Buried in the politics is something else - doctrinaire or convenient or ideological pacifism - or just the decadent unwillingness to fight for liberties that seem self-evident and self-generating to millions of people. I want to know what Nickie's readers think. The subject covers a lot of ground, from the two-legged jackal yapping at the man or woman in uniform, on up to the philosophical summit of Gandhi.
Gandhi is a special case, but he teaches the class. His satyagraha, or "firmness in the truth" (widely thought of as passive resistance) was combat without violence. It wasn't the limp sogginess of passivity, because Gandhi was fighting for something; it mattered which side won. He fought against the British Raj at great risk to himself. Within his campaign for Indian independence was also the calculation that violence against him or his followers would highlight his moral cause.
He also endured terrible condemnation for his misunderstood 1938 essay, where it could be inferred that he proposed that European Jews commit mass suicide rather than violently resist German anti-Semitism. Orwell was partly responsible for this interpretation, and the story is more complicated than can be told here. The point is, pacifism, non-violence, anti-war-ism involves risk and an unyielding moral strategy. If it's to be taken seriously, neutraility about winners and losers, and old saws about violence never solving anything, are not sufficient. Whether or not you have to fight, you should have a philosophy about it.

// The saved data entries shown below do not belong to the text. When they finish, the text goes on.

(* ===== verification/FixedWindow.v ===== *)
(** * Fixed windows

    A limiter that counts per window and starts a new window when the present one is
    at least [span] old: how many passes any single second can see.  The inbound limit
    of a connection (Windows.v) and the limit per client address (RateLimit.v) are
    both of this form. *)

From S2P Require Import Prelude.

(** The window is its start and its count. *)
Definition window_step (span limit now : Z) (w : Z * Z) : bool * (Z * Z) :=
  if (now - w.1 >=? span)%Z then (negb (1 >? limit)%Z, (now, 1%Z))
  else (negb (w.2 + 1 >? limit)%Z, (w.1, (w.2 + 1)%Z)).

(** The times of a run that pass. *)
Fixpoint window_accepted (span limit : Z) (ts : list Z) (w : Z * Z) : list Z :=
  match ts with
  | [] => []
  | t :: ts' =>
      let '(ok, w') := window_step span limit t w in
      if ok then t :: window_accepted span limit ts' w' else window_accepted span limit ts' w'
  end.

(** How many of [ts] lie in the second that starts at [t0]. *)
Definition in_second (t0 : Z) (ts : list Z) : Z :=
  Z.of_nat (length (filter (fun t => t0 <= t < t0 + Second)%Z ts)).

Lemma in_second_cons t0 t ts :
  in_second t0 (t :: ts) =
  ((if bool_decide (t0 <= t < t0 + Second)%Z then 1 else 0) + in_second t0 ts)%Z.
Proof. unfold in_second. rewrite filter_cons. case_decide; case_bool_decide; cbn; lia. Qed.

Section window.
Context (span limit t0 : Z) (Hspan : (Second <= span)%Z) (Hlimit : (0 <= limit)%Z).

Abbreviation accepted := (window_accepted span limit).

Lemma accepted_after ts w :
  Forall (fun u => t0 + Second <= u)%Z ts -> in_second t0 (accepted ts w) = 0%Z.
Proof.
  intros Hout. revert w. induction Hout as [|u ts Hu Hout IH]; intros w; [done|].
  cbn. destruct (window_step span limit u w) as [[] w']; [|apply IH].
  rewrite in_second_cons, IH. case_bool_decide; lia.
Qed.

(** A window that starts inside the second is the last one that meets it. *)
Lemma window_inside ts start count :
  (t0 <= start)%Z -> (0 <= count)%Z -> StronglySorted Z.le (start :: ts) ->
  (in_second t0 (accepted ts (start, count)) <= 0 `max` (limit - count))%Z.
Proof.
  revert start count. induction ts as [|t ts IH]; intros start count Hs Hc Hsort.
  { cbn. unfold in_second. cbn. lia. }
  apply StronglySorted_cons in Hsort as [Hall Hsort].
  inversion Hall as [|? ? Ht Hall']; subst.
  assert (StronglySorted Z.le (start :: ts)) as Hsort'.
  { apply StronglySorted_cons in Hsort as [? ?]. by constructor. }
  cbn [window_accepted]. unfold window_step. cbn [fst snd].
  destruct (Z.geb_spec (t - start) span) as [Hge|Hlt]; cbn.
  - assert (in_second t0 (accepted ts (t, 1%Z)) = 0)%Z as Hz.
    { apply accepted_after. apply StronglySorted_cons in Hsort as [Hall2 _].
      eapply Forall_impl; [exact Hall2|]. intros; cbn in *. lia. }
    destruct (negb _); [rewrite in_second_cons|]; rewrite Hz; try case_bool_decide; lia.
  - specialize (IH start (count + 1)%Z Hs ltac:(lia) Hsort').
    destruct (Z.gtb_spec (count + 1) limit); cbn; [lia|].
    rewrite in_second_cons. case_bool_decide; lia.
Qed.

(** A window that started before the second: [last] is the time before [ts]. *)
Lemma window_before ts start count last :
  (start <= last)%Z -> (0 <= count)%Z -> StronglySorted Z.le (last :: ts) ->
  (in_second t0 (accepted ts (start, count)) <=
    if (last <? t0)%Z then 2 * limit else 0 `max` (limit - count) + limit)%Z.
Proof.
  revert start count last. induction ts as [|t ts IH]; intros start count last Hs Hc Hsort.
  { cbn. unfold in_second. cbn. case_match; lia. }
  apply StronglySorted_cons in Hsort as [Hall Hsort].
  inversion Hall as [|? ? Ht Hall']; subst. cbn [window_accepted].
  unfold window_step. cbn [fst snd].
  destruct (Z.geb_spec (t - start) span) as [Hge|Hlt]; cbn.
  - destruct (Z.leb_spec t0 t) as [Hin|Hin].
    + pose proof (window_inside ts t 1 Hin ltac:(lia) Hsort) as H1.
      destruct (Z.gtb_spec 1 limit); cbn; [case_match; lia|].
      rewrite in_second_cons. case_bool_decide; case_match; lia.
    + specialize (IH t 1%Z t ltac:(lia) ltac:(lia) Hsort).
      rewrite (proj2 (Z.ltb_lt t t0) Hin) in IH. rewrite (proj2 (Z.ltb_lt last t0)) by lia.
      destruct (negb _); [rewrite in_second_cons|]; try case_bool_decide; lia.
  - specialize (IH start (count + 1)%Z t ltac:(lia) ltac:(lia) Hsort).
    destruct (Z.gtb_spec (count + 1) limit); cbn;
      [|rewrite in_second_cons; case_bool_decide];
      destruct (Z.ltb_spec t t0), (Z.ltb_spec last t0); lia.
Qed.

Lemma window_per_second ts start :
  StronglySorted Z.le (start :: ts) ->
  (in_second t0 (accepted ts (start, 0%Z)) <= 2 * limit)%Z.
Proof.
  intros Hclock. pose proof (window_before ts start 0 start ltac:(lia) ltac:(lia) Hclock) as H.
  destruct (start <? t0)%Z; lia.
Qed.
End window.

Without checking this fact, I think we've had legal standards for Conscientious Objection since about the time of World War I. For most young men this only matters when there is active conscription. For every other man, for the conscientious consenter, the world isn't an easier place, it's a world as cold as frozen steel.
It's simply not true, as the moral prig would have it, that violence is the easy way. It's the hard way; there's nothing harder. In millions of unmarked and marked plots, and in the rusting shells of blue-water vessels on the sea floor, lie as many conscientious consenters as a wing of Heaven can hold. They came from everywhere, and every nation honors them not because its people love war, but because we grieve for a world which made their sacrifice necessary.
Can't we ask the man or woman who knows a better way to tell us what that is? The freak protest, the wail in the legislature or the pie in the face of a returning Marine? Is that the best they can do?
Why Do We Fight?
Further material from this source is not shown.